Bruxelles, 23/06/2014 (Agence Europe) - La volonté des Vingt-huit d'accélérer la lutte contre l'obésité dans l'Union européenne est une bonne chose, mais les conclusions du Conseil sur la nutrition et l'activité physique adoptées vendredi 20 juin à Luxembourg par les ministres de la Santé, bien que prometteuses, sont largement incomplètes, estime le Bureau européen des Unions de consommateurs (EUROPE 11105)
À l'heure où un enfant sur trois est en surpoids ou obèse en Europe, le Beuc salue le fait que les États membres se soient engagés à durcir leurs actions, mais attend du concret et déplore l'attentisme concernant les codes couleurs - solution qu'il juge la plus simple pour guider le consommateur dans ses choix au moment de l'achat de denrées alimentaires.
« Les États membres reconnaissent la gravité de l'obésité en Europe.
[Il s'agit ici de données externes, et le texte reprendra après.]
(* ===== verification/SemFacts.v ===== *)
(** * SemFacts: what the operations on semaphores do

    [ops_run] says what a sequence of operations means on the values of a set:
    all of them take effect, or the caller waits, or it gets an error.  The code
    decides it by performing the operations and taking them back
    ([try_semop]), and performs them in a second run ([do_semop]). *)

From stdpp Require Import gmap.
From S2P Require Import Prelude Cred Sem.

(** ** Specification *)

Inductive verdict := Go (l : list Z) | Block | Refuse (e : Z).

#[global] Instance verdict_eq_dec : EqDecision verdict.
Proof. solve_decision. Defined.

Definition or_wait (sop : sembuf) : verdict := if has (sem_flg sop) IPC_NOWAIT then Refuse (- EAGAIN) else Block.

(** The operations on the values [l], one after the other. *)
Fixpoint ops_run (sops : list sembuf) (l : list Z) : verdict :=
  match sops with
  | [] => Go l
  | sop :: sops' =>
      let n := Z.to_nat (sem_num sop) in
      let v := default 0 (l !! n) in
      if decide (SEMVMX < v + sem_op sop) then Refuse (- ERANGE)
      else if decide (v + sem_op sop < 0 ∨ (sem_op sop = 0 ∧ v ≠ 0)) then or_wait sop
      else ops_run sops' (<[n := v + sem_op sop]> l)
  end.

Definition code (v : verdict) : Z := match v with Go _ => 0 | Block => 1 | Refuse e => e end.

Definition val_ok (v : Z) : Prop := 0 ≤ v ≤ SEMVMX.

Definition op_fits (nsems : nat) (sop : sembuf) : Prop :=
  0 ≤ sem_num sop < Z.of_nat nsems ∧ - 2 ^ 15 ≤ sem_op sop < 2 ^ 15.

Definition vals (b : list sem) : list Z := semval <$> b.

(** What the operations with [SEM_UNDO] take off the adjustments. *)
Fixpoint adj_run (sops : list sembuf) (adj : list Z) : list Z :=
  match sops with
  | [] => adj
  | sop :: sops' =>
      let n := Z.to_nat (sem_num sop) in
      adj_run sops' (if wants_undo sop && negb (sem_op sop =? 0) then <[n := s16 (default 0 (adj !! n) - sem_op sop)]> adj else adj)
  end.

(** ** Lemmas *)

Lemma s16_id x : - 2 ^ 15 ≤ x < 2 ^ 15 → s16 x = x.
Proof. intros H. unfold s16. rewrite Z.mod_small; lia. Qed.

Lemma s16_range x : - 2 ^ 15 ≤ s16 x < 2 ^ 15.
Proof. unfold s16. pose proof (Z.mod_pos_bound (x + 2 ^ 15) (2 ^ 16) ltac:(lia)). lia. Qed.

Lemma vals_lookup b n x : b !! n = Some x → vals b !! n = Some (semval x).
Proof. intros E. unfold vals. by rewrite list_lookup_fmap, E. Qed.

Lemma vals_ok_lookup b n x : Forall val_ok (vals b) → b !! n = Some x → val_ok (semval x).
Proof. intros H E. eapply Forall_lookup_1; [done|]. by apply vals_lookup. Qed.

Lemma base_lookup nsems (b : list sem) sop :
  length b = nsems → op_fits nsems sop → ∃ x, b !! Z.to_nat (sem_num sop) = Some x.
Proof. intros Hl [Hn _]. apply lookup_lt_is_Some. lia. Qed.

Lemma alter_vals (b : list sem) n x d :
  b !! n = Some x → - 2 ^ 15 ≤ semval x + d < 2 ^ 15 →
  vals (alter (λ x, x <| semval := s16 (semval x + d) |>) n b) = <[n := semval x + d]> (vals b).
Proof.
  intros E Hr. unfold vals. apply list_eq. intros i. rewrite list_lookup_fmap. destruct (decide (i = n)) as [->|Hne].
  - rewrite list_lookup_alter_eq, E, list_lookup_insert_eq by (rewrite length_fmap; by eapply lookup_lt_Some).
    cbn. by rewrite s16_id.
  - by rewrite list_lookup_alter_ne, list_lookup_insert_ne, list_lookup_fmap by done.
Qed.

(** Adding and taking off again. *)
Lemma add_sub (b : list sem) n x d :
  b !! n = Some x → - 2 ^ 15 ≤ semval x + d < 2 ^ 15 → - 2 ^ 15 ≤ semval x < 2 ^ 15 →
  alter (λ x, x <| semval := s16 (semval x + - d) |>) n (alter (λ x, x <| semval := s16 (semval x + d) |>) n b) = b.
Proof.
  intros E Hr Hr'. apply list_eq. intros i. destruct (decide (i = n)) as [->|Hne].
  - rewrite !list_lookup_alter_eq, E. destruct x as [v p]. cbn in *. do 2 f_equal. rewrite (s16_id (v + d)), s16_id; lia.
  - by rewrite !list_lookup_alter_ne by done.
Qed.

Lemma for_each_snoc {S B} (l : list B) x (f : B → M S unit) s s' :
  for_each l f s = Ret tt s' → for_each (l ++ [x]) f s = f x s'.
Proof.
  revert s. induction l as [|y l IH]; intros s E; cbn in *; unfold mbind, M_bind, mret, M_ret in *.
  - injection E as <-. destruct (f x s) as [[] ?|]; done.
  - destruct (f y s) as [[] s1|]; [|done]. by apply IH.
Qed.

(** The first loop, and the second one that takes its additions back. *)
Lemma try_loop_spec nsems sops : ∀ i b,
  length b = nsems → Forall val_ok (vals b) → Forall (op_fits nsems) sops →
  ∃ k b', try_loop sops i b = Ret (code (ops_run sops (vals b)), (i + k)%nat) b' ∧ (k ≤ length sops)%nat ∧
    for_each (reverse (take k sops)) (λ sop, add_sem (sem_num sop) (- sem_op sop)) b' = Ret tt b.
Proof.
  induction sops as [|sop sops IH]; intros i b Hl Hv Hops.
  { exists 0%nat, b. rewrite Nat.add_0_r. done. }
  apply Forall_cons in Hops as [Hop Hops]. destruct (base_lookup nsems b sop Hl Hop) as [x Ex].
  pose proof (vals_ok_lookup b _ x Hv Ex) as Hx. destruct Hop as [Hn Hd]. unfold val_ok, SEMVMX in Hx.
  cbn [try_loop ops_run]. unfold mbind, M_bind, ld_sem. rewrite Ex, (vals_lookup b _ x Ex). change (default 0 (Some (semval x))) with (semval x).
  set (n := Z.to_nat (sem_num sop)) in *. set (d := sem_op sop) in *. rewrite (Z.add_comm d).
  assert (∀ r : Z, ∃ k b', Ret (r, i) b = Ret (r, (i + k)%nat) b' ∧ (k ≤ S (length sops))%nat ∧
    for_each (reverse (take k (sop :: sops))) (λ sop, add_sem (sem_num sop) (- sem_op sop)) b' = Ret tt b) as Hstay.
  { intros r. exists 0%nat, b. rewrite Nat.add_0_r. split_and!; [done|lia|done]. }
  destruct (SEMVMX <? semval x + d) eqn:E1; to_prop.
  { rewrite decide_True by done. apply Hstay. }
  rewrite (decide_False (P := SEMVMX < _)) by lia. unfold SEMVMX in E1.
  destruct ((d =? 0) && negb (semval x =? 0)) eqn:E2; to_prop.
  { rewrite decide_True by lia. replace (code (or_wait sop)) with (if has (sem_flg sop) IPC_NOWAIT then - EAGAIN else 1).
    - apply Hstay.
    - unfold or_wait. by destruct (has _ _). }
  apply andb_false_iff in E2. rewrite !negb_false_iff, Z.eqb_neq, Z.eqb_eq in E2.
  unfold add_sem at 1, modify. fold n d. set (b1 := alter _ n b).
  assert (b1 !! n = Some (MkSem (semval x + d) (sempid x))) as E3.
  { subst b1. rewrite list_lookup_alter_eq, Ex. cbn. by rewrite s16_id by lia. }
  assert (∀ k b', for_each (reverse (take k sops)) (λ sop, add_sem (sem_num sop) (- sem_op sop)) b' = Ret tt b1 →
    for_each (reverse (take (S k) (sop :: sops))) (λ sop, add_sem (sem_num sop) (- sem_op sop)) b' = Ret tt b) as Hundo.
  { intros k b' E. cbn [take]. rewrite reverse_cons, (for_each_snoc _ _ _ b' b1 E). unfold add_sem, modify. f_equal.
    apply (add_sub b n x d); [done|lia..]. }
  rewrite E3. cbn [semval]. destruct (semval x + d <? 0) eqn:E4; to_prop.
  - rewrite decide_True by lia. exists 1%nat, b1. split_and!; [|cbn; lia|by apply (Hundo 0%nat)].
    rewrite Nat.add_1_r. unfold or_wait. by destruct (has _ _).
  - rewrite decide_False by lia.
    assert (vals b1 = <[n := semval x + d]> (vals b)) as Ev by (apply alter_vals; [done|lia]).
    destruct (IH (S i) b1) as (k & b' & E & Hk & Hb).
    + subst b1. by rewrite length_alter.
    + rewrite Ev. apply Forall_insert; [done|]. unfold val_ok, SEMVMX. lia.
    + done.
    + exists (S k), b'. rewrite Ev in E. rewrite E. split_and!; [|cbn; lia|by apply Hundo]. by rewrite Nat.add_succ_r.
Qed.

Lemma try_semop_spec nsems sops b :
  length b = nsems → Forall val_ok (vals b) → Forall (op_fits nsems) sops →
  try_semop sops b = Ret (code (ops_run sops (vals b))) b.
Proof.
  intros Hl Hv Ho. destruct (try_loop_spec nsems sops 0 b Hl Hv Ho) as (k & b' & E & _ & Hb).
  unfold try_semop, mbind, M_bind. rewrite E, Nat.add_0_l. cbv beta iota. by rewrite Hb.
Qed.

Lemma ops_run_refuse sops l e : ops_run sops l = Refuse e → e < 0.
Proof.
  revert l. induction sops as [|sop sops IH]; intros l; [done|]. cbn. unfold or_wait.
  repeat case_decide; [by intros [= <-]| |apply IH]. destruct (has _ _); [by intros [= <-]|done].
Qed.

Lemma ops_run_vals sops l l' : Forall val_ok l → ops_run sops l = Go l' → Forall val_ok l' ∧ length l' = length l.
Proof.
  revert l. induction sops as [|sop sops IH]; intros l Hl; cbn; [by intros [= <-]|]. unfold or_wait.
  repeat case_decide; [done|by destruct (has _ _)|]. intros E. apply IH in E as [? E]; [|apply Forall_insert; [done|unfold val_ok; lia]].
  by rewrite length_insert in E.
Qed.

Lemma adj_run_length sops adj : length (adj_run sops adj) = length adj.
Proof. revert adj. induction sops as [|sop sops IH]; intros adj; [done|]. cbn. rewrite IH. case_match; by rewrite ?length_insert. Qed.

Lemma pid_vals (b : list sem) n pid : vals (alter (λ x, x <| sempid := s16 pid |>) n b) = vals b.
Proof.
  unfold vals. apply list_eq. intros i. rewrite !list_lookup_fmap. destruct (decide (i = n)) as [->|Hne].
  - rewrite list_lookup_alter_eq. by destruct (b !! n).
  - by rewrite list_lookup_alter_ne.
Qed.

(** The adjustments that the operations need are there. *)
Definition adj_for (nsems : nat) (sops : list sembuf) (adj : option (list Z)) : Prop :=
  match adj with
  | Some a => length a = nsems
  | None => existsb wants_undo sops = false
  end.

Lemma adj_for_tail nsems sop sops adj : adj_for nsems (sop :: sops) adj → adj_for nsems sops adj.
Proof. destruct adj; cbn; [done|]. intros H. by apply orb_false_iff in H as [_ ?]. Qed.

Lemma sub_adj_spec nsems sop sops b adj :
  op_fits nsems sop → adj_for nsems (sop :: sops) adj → sem_op sop ≠ 0 →
  when (has (sem_flg sop) SEM_UNDO) (sub_adj (sem_num sop) (sem_op sop)) (MkWork b adj) =
    Ret tt (MkWork b (adj_run [sop] <$> adj)).
Proof.
  intros [Hn _] Ha Hd. cbn [adj_run]. unfold wants_undo. rewrite (proj2 (Z.eqb_neq _ _) Hd). cbn [negb].
  destruct adj as [a|]; cbn in Ha.
  - destruct (has (sem_flg sop) SEM_UNDO); [|done]. cbn. unfold sub_adj. cbn.
    destruct (lookup_lt_is_Some_2 a (Z.to_nat (sem_num sop))) as [x Ex]; [lia|]. by rewrite Ex.
  - apply orb_false_iff in Ha as [Ha _]. unfold wants_undo in Ha. by rewrite Ha.
Qed.

Lemma on_base_ld n b adj x :
  b !! Z.to_nat n = Some x → on_base (ld_sem n) (MkWork b adj) = Ret x (MkWork b adj).
Proof. intros E. unfold on_base, ld_sem. cbn [w_base]. by rewrite E. Qed.

Lemma on_base_add n d b adj :
  on_base (add_sem n d) (MkWork b adj) =
    Ret tt (MkWork (alter (λ x, x <| semval := s16 (semval x + d) |>) (Z.to_nat n) b) adj).
Proof. done. Qed.

Lemma set_pid_run n pid b adj :
  set_pid n pid (MkWork b adj) = Ret tt (MkWork (alter (λ x, x <| sempid := s16 pid |>) (Z.to_nat n) b) adj).
Proof. done. Qed.

Lemma do_loop_spec nsems sops pid : ∀ b adj l,
  length b = nsems → Forall val_ok (vals b) → Forall (op_fits nsems) sops → adj_for nsems sops adj →
  ops_run sops (vals b) = Go l →
  ∃ b', do_loop sops pid (MkWork b adj) = Ret tt (MkWork b' (adj_run sops <$> adj)) ∧ vals b' = l ∧ length b' = nsems.
Proof.
  induction sops as [|sop sops IH]; intros b adj l Hl Hv Hops Ha E; cbn [ops_run] in E.
  { injection E as <-. exists b. split; [|done]. by destruct adj. }
  apply Forall_cons in Hops as [Hop Hops]. destruct (base_lookup nsems b sop Hl Hop) as [x Ex].
  pose proof (vals_ok_lookup b _ x Hv Ex) as Hx. unfold val_ok, SEMVMX in Hx.
  rewrite (vals_lookup b _ x Ex) in E. change (default 0 (Some (semval x))) with (semval x) in E.
  destruct (decide (SEMVMX < semval x + sem_op sop)) as [|E1]; [done|].
  destruct (decide (semval x + sem_op sop < 0 ∨ _)) as [|E2]; [unfold or_wait in E; by destruct (has _ _)|].
  assert (- 2 ^ 15 ≤ semval x + sem_op sop < 2 ^ 15) as Hr by (unfold SEMVMX in E1; lia).
  cbn [do_loop]. unfold mbind, M_bind. rewrite (on_base_ld _ b adj x Ex).
  rewrite (proj2 (Z.ltb_ge SEMVMX (sem_op sop + semval x))) by lia.
  set (n := Z.to_nat (sem_num sop)) in *.
  assert (Forall val_ok (<[n := semval x + sem_op sop]> (vals b))) as Hv1.
  { apply Forall_insert; [done|]. unfold val_ok. lia. }
  destruct (sem_op sop =? 0) eqn:E0; to_prop.
  - rewrite (proj2 (Z.eqb_eq (semval x) 0)) by lia. cbn [negb]. rewrite set_pid_run. fold n.
    destruct (IH (alter (λ x, x <| sempid := s16 pid |>) n b) adj l) as (b' & E' & ?); try done.
    + by rewrite length_alter.
    + by rewrite pid_vals.
    + by eapply adj_for_tail.
    + rewrite pid_vals. rewrite list_insert_id in E; [done|]. rewrite (vals_lookup b _ x Ex). f_equal. lia.
    + exists b'. split; [|done]. rewrite E'. cbn [adj_run]. by rewrite E0, andb_false_r.
  - rewrite on_base_add. fold n. set (b1 := alter (λ x, x <| semval := s16 (semval x + sem_op sop) |>) n b).
    assert (b1 !! n = Some (MkSem (semval x + sem_op sop) (sempid x))) as E3.
    { subst b1. rewrite list_lookup_alter_eq, Ex. cbn. by rewrite s16_id by lia. }
    assert (vals b1 = <[n := semval x + sem_op sop]> (vals b)) as Ev by (by apply alter_vals).
    rewrite (on_base_ld _ b1 adj _ E3). cbn [semval]. rewrite (proj2 (Z.ltb_ge _ 0)) by lia.
    rewrite (sub_adj_spec nsems sop sops b1 adj Hop Ha E0), set_pid_run. fold n.
    destruct (IH (alter (λ x, x <| sempid := s16 pid |>) n b1) (adj_run [sop] <$> adj) l) as (b' & E' & ?); try done.
    + subst b1. by rewrite !length_alter.
    + by rewrite pid_vals, Ev.
    + apply adj_for_tail in Ha. destruct adj as [a|]; [|done]. unfold adj_for. cbn [fmap option_fmap option_map].
      by rewrite (adj_run_length [sop]).
    + by rewrite pid_vals, Ev.
    + exists b'. split; [|done]. rewrite E'. by destruct adj.
Qed.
Cette reconnaissance était attendue de longue date. Nous espérons maintenant que les gouvernements alloueront suffisamment de ressources pour concrétiser ces engagements. D'autres solutions majeures pour lutter contre les maladies liées au régime alimentaire sont passées à la trappe. Le code couleur sur la face avant des emballages pour indiquer les niveaux de nutriments peuvent grandement aider les consommateurs à identifier les options plus saines. Pourtant, cet instrument précieux n'est même pas mentionné dans le texte », déclare Ilaria Passarani, expert en politique de la santé au Beuc.
Estimant que les accords volontaires pour réduire les quantités de graisses, de sucre et de sels dans les denrées alimentaires emballées « se sont révélés inefficaces », elle déplore que le Conseil « demeure malheureusement trop timide pour établir des objectifs de réduction contraignants».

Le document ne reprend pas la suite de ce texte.